Vertical lines dented the bridge of Nolan’s nose. Then, “He and his psycho-loser friends were always talking about guns. They thought it was cool to crawl around in the woods and play soldier. I thought it was dumb.”

“That it?”

“They had all these weird ideas.”

“Like what?”

“Like the Japanese blew up that building in Oklahoma. I mean, how dumb is that? Oh, and the United Nations was going to take over the government. There were people, like, setting up concentration camps in national parks.”

“In your statement back in ’ninety-eight, you said you overheard Lovette discussing poison with someone.”

“Another gross-o.”

“Bald and inked?”

“No. Old and hairy.”

“Did you know the guy?”

“No.”

“You stated that Lovette and his buddy were talking about poisoning something.”

Nolan’s eyes dropped to the cuticle. Which was now bleeding. “I could have got it wrong. I wasn’t, like,
trying
to eavesdrop. But they were pretty—” Nolan circled both hands in the air. “What’s that word for when people, you know, gesture a lot?”

“Animated?” I suggested.

“Yeah. Animated. I passed them when I went to the ladies’.”

“What were they saying?” Slidell.

“Something about poisoning a system. And an ax or something.”

“Where did this conversation take place?”

“A really lame bar up by Lake Norman.”

“Name?”

“I don’t remember.”

“Why were you there?”

“Cindi wanted to hook up with Cale, but she knew her parents would flip out, you know, about her being in a bar. She told them there was a school party and talked me into going along to back up the lie. The place was, like, scuzz city.”

“This was a couple of months before Lovette and Gamble went missing.”

“It was summer. That’s all I remember.”

“You think Lovette and his buddies were plotting something illegal?”
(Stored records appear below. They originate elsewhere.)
(* ===== verification/ExamplesRun.v ===== *)
(** * Concrete runs of [run_common_coin] under the event loop

    Party A of [Examples] ([pid] 0, [n = 4], [f = 1], the toy threshold
    key) runs the [__main__] block's event loop with [run_common_coin],
    the global [t = 1] and the peers of [Examples.MainExample]. During
    each [await coin(i)] the network delivers the shares of parties 1
    and 2 for round [i]; the run logs the ten abstract coins. With
    [t] the string ["1"] instead of an integer, [f + 1] raises
    [TypeError] in [shared_coin] and the exception escapes after the
    loop is closed. Imported as a module, the function raises
    [NameError]. With a key of threshold [k = 0] and [t = -1] the
    asserts pass and the program never ends. *)

From S2P Require Import Prelude ThresholdSig PyRepr MainConfig CoinEngine CoinSpec Scheduler Runner RunCommonCoin MainProgram Examples.
From ITree Require Import ITree ITreeFacts Events.State Events.StateFacts.
From Stdlib Require Import Lia.
Import ToyTBLS.

(** round [r]'s messages: the shares of parties 1 and 2 *)
Definition round_msgs (r : nat) : list Incoming :=
  [(1, CoinMsg "COIN" (Z.of_nat r) (share_of 1 (Z.of_nat r))); (2, CoinMsg "COIN" (Z.of_nat r) (share_of 2 (Z.of_nat r)))].

Definition rounds10 : list (list Incoming) := List.map round_msgs (seq 0 10).

Definition runA0 : RunSt (PK := ToyPK) (SK := ToySK) (Elem := N) := mkRunSt None (sched_init (Elem := N)) rounds10 0 false.

(** the configuration file: four parties, [t = 1], [k = 2] and the peers
    of [MainExample] *)
Definition config_ex : MainBlock.Dict :=
  [("N", MainBlock.JInt 4); ("t", MainBlock.JInt 1); ("k", MainBlock.JInt 2); ("peers", MainBlock.JDict MainExample.peers_ex)].

(** [python commoncoin.py 0 hbmpc.toml pbk pvk] with no environment *)
Definition argv_ex : list string := ["commoncoin.py"; "0"; "hbmpc.toml"; "pbk"; "pvk"]%string.

Definition load_config_ex (d : MainBlock.Dict) (cf : string) : MainBlock.PyRes MainBlock.Dict :=
  if String.eqb cf "hbmpc.toml" then inr d else inl (KeyError cf).

Definition args_ex : MainBlock.MainArgs ToyPK ToySK :=
  {| MainBlock.ma_config := MainExample.info_ex; MainBlock.ma_pbk := toy_pk; MainBlock.ma_pvk := 0;
     MainBlock.ma_n := MainBlock.JInt 4; MainBlock.ma_t := MainBlock.JInt 1; MainBlock.ma_nodeid := 0 |}.


(** the same configuration without [k] *)
Definition config_no_k : MainBlock.Dict :=
  [("N", MainBlock.JInt 4); ("t", MainBlock.JInt 1); ("peers", MainBlock.JDict MainExample.peers_ex)].

Lemma main_program_missing_k_witness :
  MainBlock.first_unset (MainBlock.argv_override argv_ex (MainBlock.from_env ∅)) = None /\
  MainBlock.configfile (MainBlock.argv_override argv_ex (MainBlock.from_env ∅)) = Some "hbmpc.toml"%string /\
  load_config_ex config_no_k "hbmpc.toml" = inr config_no_k /\
  ("N"%string ∈ config_no_k.*1) /\ ("t"%string ∈ config_no_k.*1) /\ ("k"%string ∉ config_no_k.*1) /\
  eutt eq (interp_state (h_run (Elem := N))
             (main_program (load_config_ex config_no_k) (fun _ => inr toy_pk) (fun _ => inr (0 : ToySK)) ∅ argv_ex) runA0)
    (Ret (runA0, Raise (KeyError "k"))).
Proof.
  assert (HN : "N"%string ∈ config_no_k.*1) by (cbn; left).
  assert (Ht : "t"%string ∈ config_no_k.*1) by (cbn; right; left).
  assert (Hk : "k"%string ∉ config_no_k.*1) by (cbn; intros Hin; decompose_list_elem_of; discriminate).
  split_and!; [reflexivity|reflexivity|reflexivity|exact HN|exact Ht|exact Hk|].
  exact (main_program_missing_k (load_config_ex config_no_k) (fun _ => inr toy_pk) (fun _ => inr 0) ∅ argv_ex
           "hbmpc.toml" config_no_k runA0 eq_refl eq_refl eq_refl HN Ht Hk).
Defined.

(** the ten rounds of the run: in each, party 0 sends its share to the
    four parties, then logs the coin *)
Example runA0_log :
  coin_rounds (run_cfg toy_pk 0 4 1 0) 0 =
  List.flat_map (fun '(j, line) => broadcast_events 4 (own_share (run_cfg toy_pk 0 4 1 0) (Z.of_nat j)) ++ [IOLog line])
    (zip (seq 0 10) ["0 COIN VALUE: 0"; "1 COIN VALUE: 0"; "2 COIN VALUE: 0"; "3 COIN VALUE: 1"; "4 COIN VALUE: 1";
                     "5 COIN VALUE: 1"; "6 COIN VALUE: 1"; "7 COIN VALUE: 1"; "8 COIN VALUE: 1"; "9 COIN VALUE: 1"]%string).
Proof. vm_compute. reflexivity. Qed.

(** a configuration whose [t] is the string ["1"]: [f + 1] raises
    [TypeError] *)
Lemma main_loop_shared_coin_error_witness :
  shared_coin_check toy_pk (py_nat 4) (MainBlock.JStr "1") = Raise TypeError /\
  eutt eq (interp_state h_run (main_loop (run_common_coin (main_globals (MainBlock.JStr "1")) MainExample.info_ex
                                            toy_pk 0 (py_nat 4) (MainBlock.JStr "1") 0)) runA0)
    (ITree.bind (emits [IONewLoop; IOSetDebug; IONewRunner MainExample.info_ex (py_nat 4) (MainBlock.JStr "1") 0;
                        IOConnect; IOSendRecv "coin"; IOCloseLoop])
       (fun _ => Ret (runA0, Raise TypeError))).
Proof.
  split; [reflexivity|].
  exact (main_loop_shared_coin_error (MainBlock.JStr "1") MainExample.info_ex toy_pk 0 (py_nat 4) (MainBlock.JStr "1") 0
           TypeError runA0 eq_refl).
Defined.

(** [commoncoin] imported as a module: [run_common_coin] stops at line 103 *)
Lemma run_common_coin_name_error_witness :
  glob_t {| runner_imported := false; glob_t := None |} = None /\
  eutt eq (interp_state (h_run (Elem := N)) (run_common_coin {| runner_imported := false; glob_t := None |} ∅ toy_pk 0 (py_nat 4) (py_nat 1) 0) runA0)
    (Ret (runA0, Raise (NameError "ProcessProgramRunner"))).
Proof.
  split; [reflexivity|].
  exact (run_common_coin_name_error {| runner_imported := false; glob_t := None |} ∅ toy_pk 0 (py_nat 4) (py_nat 1) 0 runA0 eq_refl).
Defined.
“Like robbing a bank?” The caramel eyes were now perfectly round.

“Let’s think here, Lynn. Poison?” Nolan’s dim-wittedness was wearing on Slidell.
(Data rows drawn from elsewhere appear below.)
(** Two gates on qubit 0; the table of the examples has no duration for the
    first of them (id 1). *)
Definition node_unknown : DAGOpNode := mkNode 1 ConditionSupported [0%nat] [].
Definition node_known : DAGOpNode := mkNode 0 ConditionSupported [0%nat] [].
Definition dag_unknown_duration : DAGCircuit :=
  mkDag (physical_qregs 1) [0%nat] [] [node_unknown; node_known].
Definition st_known : sched_state := ({[ 0%nat := 3 ]}, {[ Qubit 0 := 3 ]}).

Definition dag_reg_r : DAGCircuit :=
  mkDag {[ "r" := mkQReg "r" 1 ]} [0%nat] [] [node_B].


(** The states of the examples: the initial one of a circuit with qubit 0
    and clbit 0, and the ones reached from it by a node of duration 5 that
    is not a measurement, by a measurement of duration 10 with latency 4,
    and by a measurement of duration 1 with latency 5. *)
Definition idle_0 : gmap Bit Z := <[Clbit 0 := 0]> {[ Qubit 0 := 0 ]}.
Definition st_0 : sched_state := (∅, idle_0).
Definition st_std : sched_state :=
  ({[ 0%nat := 5 ]}, <[Qubit 0 := 5]> idle_0).
Definition st_measure : sched_state :=
  ({[ 0%nat := 10 ]}, <[Qubit 0 := 10]> (<[Clbit 0 := 6]> idle_0)).
Definition st_early_write : sched_state :=
  ({[ 0%nat := 1 ]}, <[Qubit 0 := 1]> (<[Clbit 0 := -4]> idle_0)).

(** ** Further circuits *)

(** The sum of a list of durations. *)
Definition total_duration (ds : list Z) : Z := foldr Z.add 0 ds.

(** [node] acts on the qubit [q] alone and has the nonnegative duration
    [d]. *)
Definition on_qubit_with_duration (oracle : DAGOpNode -> DAGCircuit -> result Z)
    (dag : DAGCircuit) (q : nat) (node : DAGOpNode) (d : Z) : Prop :=
  oracle node dag = Ok d /\ 0 <= d /\ qargs node = [q] /\ cargs node = [].

(** The clock value [v] of the bit [b] was written by a node of [visited]:
    a node on the qubit [b], whose recorded [t1] is [v], or a measurement
    into the clbit [b], whose recorded [t1] is [v] plus the write
    latency. *)
Definition written_by (clbit_write_latency : Z) (st : sched_state)
    (visited : list DAGOpNode) (b : Bit) (v : Z) : Prop :=
  exists N t1,
    N ∈ visited /\ fst st !! node_id N = Some t1 /\
    ((exists q, b = Qubit q /\ q ∈ qargs N /\ v = t1) \/
     (exists c, b = Clbit c /\ op N = Measurement /\ c ∈ cargs N /\
                v = t1 - clbit_write_latency)).

(** Every clock is still at its initial value [0] or was written by a
    visited node. *)
Definition clocks_explained (clbit_write_latency : Z) (visited : list DAGOpNode)
    (st : sched_state) : Prop :=
  forall b v, snd st !! b = Some v ->
              v = 0 \/ written_by clbit_write_latency st visited b v.

(** A gate without qubits, and a gate on qubit 7 of a circuit whose only
    qubit is qubit 0. *)
Definition node_no_bits : DAGOpNode := mkNode 0 ConditionSupported [] [0%nat].
Definition dag_node_no_bits : DAGCircuit :=
  mkDag (physical_qregs 1) [0%nat] [0%nat] [node_no_bits].
Definition node_foreign : DAGOpNode := mkNode 0 ConditionSupported [0%nat; 7%nat] [].
Definition dag_foreign_bit : DAGCircuit :=
  mkDag (physical_qregs 1) [0%nat] [] [node_foreign].
(** X12: the logout route revokes before it looks the user up: for a
    session token that [lock_refresh_token] accepts, with an integer
    [exp] for which the TTL between the naive local times of [exp] and
    of the logout is computed and is at least one, the marker is written
    with that TTL whatever the route then reports, 200 when the subject
    is an active user, 403 when there is no such user, and a 500 that
    quotes the error of [ObjectId] when the subject is no ObjectId. *)
Theorem logout_user_revokes_first (request : Request) (db : users.MongoDb)
    (now : Z) (s : Redis.db) (tok : token) (p : dict) (exp ttl : Z) :
  cookie request "session-token" = Some tok →
  decode_refresh_token self tok now = Return p →
  lockable p = true →
  p !! "exp" = Some (VInt exp) →
  Redis.outage s = None →
  remaining_seconds local (VInt exp) now = Return ttl →
  1 ≤ ttl →
  let s1 := Redis.Db None
              (<[marker_key p := Redis.Entry (marker_value p) (now + ttl * jwt.usec)]>
                 (Redis.data s)) in
  users.logout_user self local request db now s =
    match users.ObjectId (dict_get "sub" p) with
    | Return oid =>
        match users.find_one_active db oid with
        | Some _ =>
            (Return (users.Response HTTP_200_OK
                       (users.detail "User logout successfully")), s1)
        | None =>
            (Return (users.Response HTTP_403_FORBIDDEN
                       (users.detail "Unauthorized - invalid user")), s1)
        end
    | Raise e =>
        (Raise (HTTPException HTTP_500_INTERNAL_SERVER_ERROR
                  ("Internal server error: " +:+ exn_str e)), s1)
    end.
Proof.
  intros Hc Hd Hl Hexp Hout Hr Httl s1.
  assert (lock_refresh_token self local tok now s
          = (Return (dict_get "sub" p), s1)) as Hlock.
  { rewrite (lock_refresh_token_decoded _ _ _ _ _ _ Hd), Hl. cbn [negb].
    unfold dict_get at 1. rewrite Hexp. cbn [default from_option id].
    rewrite Hr. by rewrite setex_run. }
  unfold users.logout_user, users.except_Exception.
  rewrite Hc. unfold bind, lift. rewrite Hlock.
  destruct (users.ObjectId (dict_get "sub" p)) as [oid|e]; [|done].
  by destruct (users.find_one_active db oid).
Qed.

(** X13: the Session Guard and the refresh route only read the store:
    whatever the request and whatever they answer, the store is the same
    afterwards. *)
Theorem guard_and_refresh_only_read (request : Request)
    (auth : HTTPAuthorizationCredentials) (db : users.MongoDb) (now : Z) (u : N)
    (s : Redis.db) :
  (auth_user self request auth now s).2 = s ∧
  (users.refresh_login_user self request db now u s).2 = s.
Proof.
  split.
  - unfold auth_user. destruct (cookie request "session-token") as [tok|]; [|done].
    unfold bind, lift. pose proof (verify_refresh_token_store self tok now s) as Hv.
    by destruct (verify_refresh_token self tok now s) as [[[]|e] s'].
  - unfold users.refresh_login_user, users.except_Exception.
    destruct (cookie request "session-token") as [tok|]; [|done].
    unfold bind, lift.
    destruct (decode_refresh_token self tok now) as [p|e]; [|done].
    destruct (negb (truthy (dict_get "sub" p)) || negb (truthy (dict_get "id" p)));
      [done|].
    destruct (RedisClient.encode_key (dict_get "id" p)) as [key|e]; [|done].
    unfold RedisClient.get, RedisClient.guard.
    destruct (Redis.outage s); [done|].
    destruct (bytes_truthy (Redis.lookup_live now key s)); [done|].
    destruct (users.ObjectId (dict_get "sub" p)) as [oid|e]; [|done].
    by destruct (users.find_one_active db oid).
Qed.

End tokens.

(** ** The decorators of [src/utils.py] *)
Section decorators.
Context (self : AuthHandler) {A R : Type}.

Lemma user_payload_flags (I : users.user_doc) :
  dict_get_or "is_active" (VBool false) (users.user_payload I)
    = VBool (users.is_active I) ∧
  dict_get_or "admin" (VBool false) (users.user_payload I) = VBool (users.admin I).
Proof. unfold dict_get_or, users.user_payload. split; by simplify_map_eq. Qed.

Lemma encode_token_admin (user_data : dict) (type : string) (now : Z) (u : N) :
  claims_of (encode_token self user_data type now u) !! "admin"
  = Some (dict_get_or "admin" (VBool false) user_data).
Proof.
  unfold encode_token, jwt.encode, claims_of.
  destruct (String.eqb type "access_token"); by simplify_map_eq.
Qed.

(** X14: a request that passes the Session Guard with an authorization
    token issued to the user [I] reaches a route behind
    [require_active_user] exactly when [I] was active when the token was
    issued, and a route behind [require_admin_active] exactly when [I]
    was also an administrator; otherwise the answer is 403
    "Unauthorized", the route is not run and the store is unchanged. *)
Theorem decorators_follow_issued_claims (func : utils.kwargs A → M R)
    (request : Request) (args : A) (tok : token) (I : users.user_doc)
    (now now' : Z) (ua : N) (s : Redis.db) :
  cookie request "session-token" = Some tok →
  verify_refresh_token self tok now' s = (Return tt, s) →
  now' < timegm (now + minutes 60) * jwt.usec →
  let access_token := encode_token self (users.user_payload I) "access_token" now ua in
  let kw := utils.Kwargs (Some (claims_of access_token)) args in
  Depends_auth_user self (utils.require_active_user func) request
      (bearer access_token) args now' s
    = (if users.is_active I
       then (r <- func kw ;; ret (inr r)) s
       else (Return (inl utils.Unauthorized), s)) ∧
  Depends_auth_user self (utils.require_admin_active func) request
      (bearer access_token) args now' s
    = (if users.is_active I && users.admin I
       then (r <- func kw ;; ret (inr r)) s
       else (Return (inl utils.Unauthorized), s)).
Proof.
  intros Hc Hv Hlt access_token kw.
  assert (auth_user self request (bearer access_token) now' s
          = (Return (claims_of access_token), s)) as Hauth.
  { rewrite (auth_user_session _ _ _ _ _ _ Hc), Hv. f_equal.
    exact (decode_issued self _ "access_token" now now' ua Hlt). }
  destruct (encode_token_claims self (users.user_payload I) "access_token" now ua
              (claims_of access_token) _ eq_refl eq_refl) as (_ & _ & _ & _ & Hact).
  pose proof (encode_token_admin (users.user_payload I) "access_token" now ua) as Hadm.
  fold access_token in Hadm.
  destruct (user_payload_flags I) as [Ea Eb]. rewrite Ea in Hact. rewrite Eb in Hadm.
  assert (dict_get "is_active" (claims_of access_token) = VBool (users.is_active I)) as Ga.
  { unfold dict_get. by rewrite Hact. }
  assert (dict_get "admin" (claims_of access_token) = VBool (users.admin I)) as Gb.
  { unfold dict_get. by rewrite Hadm. }
  unfold Depends_auth_user. unfold bind at 1 3. rewrite Hauth.
  unfold utils.require_active_user, utils.require_admin_active.
  cbn [utils.user_data default from_option id]. fold kw. rewrite Ga, Gb. cbn [truthy].
  split.
  - by destruct (users.is_active I).
  - by destruct (users.is_active I), (users.admin I).
Qed.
“I don’t know. Maybe. Cale was mean as a snake.”

“Tell me about that.”

“Cindi showed up at school one time with bruises on her arms. Like fingerprints, you know?” Nolan was becoming more expressive, using her hands for emphasis. “She never said so, but I think Cale was smacking her around.”
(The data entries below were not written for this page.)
Lemma runTurns_rotation exts : forall w k,
  agents (config (app w)) ≠ [] ->
  NoDup (map agent_id (agents (config (app w)))) ->
  turnCount (app w) = Z.of_nat k ->
  currentSpeakerId (app w)
  = agent_id <$> agents (config (app w)) !! (k mod length (agents (config (app w))))%nat ->
  Forall replied (runTurns exts w).2 ->
  agents (config (app (runTurns exts w).1)) = agents (config (app w))
  /\ turnCount (app (runTurns exts w).1) = Z.of_nat (k + length exts)
  /\ currentSpeakerId (app (runTurns exts w).1)
     = agent_id <$> agents (config (app w))
                      !! ((k + length exts) mod length (agents (config (app w))))%nat.
Proof.
  induction exts as [|ext exts IH]; intros w k Hne Hnd Hcount Hspeaker Hall.
  - simpl. rewrite Nat.add_0_r. done.
  - simpl in *.
    pose proof (processTurn_replied ext w Hne) as Hstep.
    destruct (processTurn ext w) as [w1 o] eqn:E1.
    destruct (runTurns exts w1) as [w2 os] eqn:E2. simpl in *.
    apply Forall_cons in Hall as [Ho Hos].
    destruct (Hstep Ho) as (speaker & responseText & next & Hsp & Hnext & Hw1).
    set (roster := agents (config (app w))) in *.
    assert (Hroster : agents (config (app w1)) = roster) by (by rewrite Hw1).
    assert (Hn : (0 < length roster)%nat) by (destruct roster; simpl; [done|lia]).
    destruct (roster !! (k mod length roster)%nat) as [a|] eqn:Ha;
      rewrite Hsp in Hspeaker; simpl in Hspeaker; [|done].
    injection Hspeaker as ->.
    pose proof (findIndex_unique roster _ a Hnd Ha) as Hidx.
    pose proof (nextSpeaker_at roster (agent_id a) (S (k mod length roster)) Hne) as Hat.
    rewrite Hnext in Hat. specialize (Hat ltac:(lia)).
    replace (S (k mod length roster) mod length roster)%nat
      with (S k mod length roster)%nat in Hat.
    2:{ replace (S (k mod length roster)) with (k mod length roster + 1)%nat by lia.
        rewrite Nat.Div0.add_mod_idemp_l. f_equal. lia. }
    specialize (IH w1 (S k)). rewrite E2 in IH. simpl in IH.
    rewrite Hroster in IH.
    destruct IH as (IHa & IHc & IHs); try done.
    + rewrite Hw1. simpl. lia.
    + rewrite Hw1. simpl.
      destruct (roster !! (S k mod length roster)%nat); simpl in Hat |- *; by simplify_eq.
    + replace (k + S (length exts))%nat with (S k + length exts)%nat by lia. done.
Qed.

Section WithEnv.
Variable ENV_API_KEY : string.

Lemma effectiveKey_trimmed cfg :
  trim (getEffectiveApiKey ENV_API_KEY cfg) = getEffectiveApiKey ENV_API_KEY cfg.
Proof.
  unfold getEffectiveApiKey, or_else.
  destruct (truthy (trim (apiKey cfg))); [apply trim_idempotent|].
  destruct (truthy (trim ENV_API_KEY)); [apply trim_idempotent|done].
Qed.

Lemma initializeChats_effectiveKey cfg modelName roster rules st :
  truthy (getEffectiveApiKey ENV_API_KEY cfg) = true ->
  exists st', initializeChats (getEffectiveApiKey ENV_API_KEY cfg) modelName roster rules st
              = (Return tt, st').
Proof.
  intros H. apply ServiceFacts.initializeChats_accepts. by rewrite effectiveKey_trimmed.
Qed.

(** What a start that passes its two checks does to the component. *)
Lemma handleStart_runs (w : World) :
  truthy (trim (topic (config (app w)))) = true ->
  truthy (getEffectiveApiKey ENV_API_KEY (config (app w))) = true ->
  exists svc,
    handleStart ENV_API_KEY w =
    mkWorld
      (let key := getEffectiveApiKey ENV_API_KEY (config (app w)) in
       let s := setConfig
                  (withKey key (detectProviderFromApiKey key)
                     (firstModel (detectProviderFromApiKey key))) (app w) in
       let s := setMessages (fun _ => []) s in
       let s := setTurnCount (fun _ => 0) s in
       let s := setStatus ACTIVE s in
       let s := setHasSummarized false s in
       let s := setIsSummarizing false s in
       let s := addMessage "SYSTEM"
                  ("Discussion Started: " +:+ dquote +:+ topic (config (app w)) +:+ dquote) s in
       let s := setIsConfigOpen false s in
       match agents (config (app w)) with
       | firstAgent :: _ => setCurrentSpeakerId (Some (agent_id firstAgent)) s
       | [] => s
       end)
      svc.
Proof.
  intros Htopic Hkey. unfold handleStart. rewrite Htopic, Hkey. simpl.
  destruct (initializeChats_effectiveKey (config (app w))
              (firstModel (detectProviderFromApiKey
                             (getEffectiveApiKey ENV_API_KEY (config (app w)))))
              (agents (config (app w))) (globalRules (config (app w))) (service w) Hkey)
    as [st' ->].
  by exists st'.
Qed.

(** C7.  A valid start (a topic that is not blank, an effective key, a
    roster with a first agent; the sessions are then always initialised)
    leaves a transcript whose only entry is the SYSTEM announcement with the
    topic, a turn count of zero, the first configured agent as the current
    speaker, and the status ACTIVE. *)
Theorem handleStart_valid (w : World) firstAgent others :
  truthy (trim (topic (config (app w)))) = true ->
  truthy (getEffectiveApiKey ENV_API_KEY (config (app w))) = true ->
  agents (config (app w)) = firstAgent :: others ->
  let w' := handleStart ENV_API_KEY w in
  messages (app w') =
    [mkMessage "SYSTEM"
       ("Discussion Started: " +:+ dquote +:+ topic (config (app w)) +:+ dquote)]
  /\ turnCount (app w') = 0
  /\ currentSpeakerId (app w') = Some (agent_id firstAgent)
  /\ status (app w') = ACTIVE.
Proof.
  intros Htopic Hkey Hagents.
  destruct (handleStart_runs w Htopic Hkey) as [svc Hrun].
  simpl. rewrite Hrun, Hagents. simpl. by split_and!.
Qed.

Lemma firstSpeakerIfNone_messages now s :
  messages (firstSpeakerIfNone now s) = messages s.
Proof.
  unfold firstSpeakerIfNone. destruct (agents (config now)); [done|].
  by destruct (negb _).
Qed.



Lemma run_cons ev evs w :
  run ENV_API_KEY (ev :: evs) w =
  ((run ENV_API_KEY evs (step ENV_API_KEY ev w).1).1,
   ((step ENV_API_KEY ev w).2 ++ (run ENV_API_KEY evs (step ENV_API_KEY ev w).1).2)%list).
Proof.
  simpl. destruct (step ENV_API_KEY ev w) as [w1 c1]. simpl.
  by destruct (run ENV_API_KEY evs w1).
Qed.

Lemma firstSpeakerIfNone_latch now s :
  hasSummarizedRef (firstSpeakerIfNone now s) = hasSummarizedRef s.
Proof. unfold firstSpeakerIfNone. by branches. Qed.

Lemma handleUserSubmit_latch w :
  hasSummarizedRef (app (handleUserSubmit ENV_API_KEY w)) = hasSummarizedRef (app w).
Proof.
  unfold handleUserSubmit. branches; rewrite ?firstSpeakerIfNone_latch; done.
Qed.

Lemma processTurn_latch ext w :
  hasSummarizedRef (app (processTurn ext w).1) = hasSummarizedRef (app w).
Proof. unfold processTurn. by branches. Qed.


Lemma summaryEffect_fires ext w :
  status (app w) = COMPLETED ->
  hasSummarizedRef (app w) = false ->
  messages (app w) ≠ [] ->
  (exists r, (summaryEffect ENV_API_KEY ext w).2 = Summarized r)
  /\ hasSummarizedRef (app (summaryEffect ENV_API_KEY ext w).1) = true.
Proof.
  intros Hst Hl Hne. unfold summaryEffect. rewrite Hst, Hl. simpl.
  destruct (messages (app w)) eqn:E; [done|].
  destruct (generateMeetingSummary _ _ _ _ _ _ _ _) as [[t|e] svc]; simpl; eauto.
Qed.







Lemma handleUserSubmit_budget w :
  turnCount (app (handleUserSubmit ENV_API_KEY w)) = turnCount (app w)
  /\ maxTurns (config (app (handleUserSubmit ENV_API_KEY w))) = maxTurns (config (app w))
  /\ agents (config (app (handleUserSubmit ENV_API_KEY w))) = agents (config (app w)).
Proof.
  unfold handleUserSubmit, firstSpeakerIfNone. by branches.
Qed.

Lemma summaryEffect_budget ext w :
  turnCount (app (summaryEffect ENV_API_KEY ext w).1) = turnCount (app w)
  /\ config (app (summaryEffect ENV_API_KEY ext w).1) = config (app w).
Proof. unfold summaryEffect. by branches. Qed.

Lemma handleStart_within w :
  withinBudget w -> withinBudget (handleStart ENV_API_KEY w).
Proof.
  intros [Hmax Hle]. unfold handleStart, withinBudget, turnLimit in *.
  branches; try done; split; try done; lia.
Qed.

Lemma step_spent ev w :
  restarts ev = false ->
  spent w ->
  spent (step ENV_API_KEY ev w).1 /\ generateCalls (step ENV_API_KEY ev w).2 = 0%nat.
Proof.
  intros Hev Hspent. destruct ev; try done; simpl.
  - destruct (handleUserSubmit_budget w) as (Ht & Hm & Ha).
    unfold spent, turnLimit in *. by rewrite Ht, Hm, Ha.
  - destruct (processTurn_spent ext w Hspent) as [H1 H2].
    by destruct (processTurn ext w).
  - destruct (summaryEffect_budget ext w) as (Ht & Hc).
    destruct (summaryEffect ENV_API_KEY ext w) as [w1 o]. simpl in *.
    unfold spent. rewrite Ht, Hc. split; [done|apply generateCalls_summary].
Qed.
Slidell rotated one hand. Go on.

“Sometimes he talked to her like she was stupid. Cindi wasn’t stupid. She was in STEM. Those people were all, like, scary smart.” A lavender nail jabbed the air. “There’s someone might know more than me. Maddy Padgett. She was in STEM, too. Maddy was totally into cars and engines. I think she and Cindi were tight.”

Slidell scribbled a note. Then, “Why’d Gamble put up with Lovette treating her like crap?”

“She loved him.” As though the question confused her.